Петр Иваныч неожиданно явился в комнату племянника и застал его за письмом.

– Я пришел посмотреть, как ты тут устроился, – сказал дядя, – и поговорить о деле.

Александр вскочил и проворно что-то прикрыл рукой.

– Спрячь, спрячь свой секрет, – сказал Петр Иваныч, – я отвернусь. Ну, спрятал? А это что выпало? Что это такое?

– Это, дядюшка, ничего… – начал было Александр, но смешался и замолчал.

– Кажется, волосы! Подлинно ничего! уж я видел одно, так покажи и то, что спрятал в руке.

Александр, точно уличенный школьник, невольно разжал руку и показал кольцо.

– Что это? откуда? – спросил Петр Иваныч.

– Это, дядюшка, вещественные знаки… невещественных отношений…

– Что? что? дай-ка сюда эти знаки.

– Это залоги…

– Верно, из деревни привез?

– От Софьи, дядюшка, на память… при прощанье…

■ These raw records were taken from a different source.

Lemma input_live : live_at s (q_lock_id in_q) in_q.
Proof using I D. apply (find_live s (jq_in q)); [apply I|apply D]. Qed.

Lemma completed_alone : output_of s q = None ->
  evolve s (commit_queues s2 (q_lock_id in_q) i None).2 (on_queue s (q_lock_id in_q) remove) [r].
Proof using L. intros _. eapply upd_evolve; [exact logged_evolve|apply quiet_refl]. Qed.

Lemma completed_pair o : output_of s q = Some o -> exists s3,
  st_next_id s3 = msg + 1 /\ evolve s s3 (on_queue s (q_lock_id o) link) [r] /\
  evolve s3 (commit_queues s2 (q_lock_id in_q) i (Some (q_lock_id o, msg, out_data q))).2 (on_queue s3 (q_lock_id in_q) remove) [] /\
  st_next_id (commit_queues s2 (q_lock_id in_q) i (Some (q_lock_id o, msg, out_data q))).2 = msg + 1.
Proof using I L.
  intros Eo. assert (A2 : st_allocs s2 = []) by (apply (ev_allocs _ _ _ _ logged_evolve), I). unfold commit_queues. rewrite alloc_nil by done. cbn [negb snd].
  assert (N : st_next_id s2 = msg + 1).
  { rewrite (unlogged_proj st_next_id (reserve s (output_of s q)) s2 ltac:(done) (lg_rest _ _ _ L)), reserve_id, Eo. done. }
  exists (upd_queue s2 (q_lock_id o) link). split_and!; [done| |apply upd_queue_evolve|done]. eapply upd_evolve; [exact logged_evolve|apply quiet_refl].
Qed.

– Так и есть. И это ты вез за тысячу пятьсот верст?

Дядя покачал головой.

– Лучше бы ты привез еще мешок сушеной малины: ту по крайней мере в лавочку сбыли, а эти залоги…

Он рассматривал то волосы, то колечко; волосы понюхал, а колечко взвесил на руке. Потом взял бумажку со стола, завернул в нее оба знака, сжал все это в компактный комок и – бац в окно.

– Дядюшка! – неистово закричал Александр, схватив его за руку, но поздно: комок перелетел через угол соседней крыши, упал в канал, на край барки с кирпичами, отскочил и прыгнул в воду.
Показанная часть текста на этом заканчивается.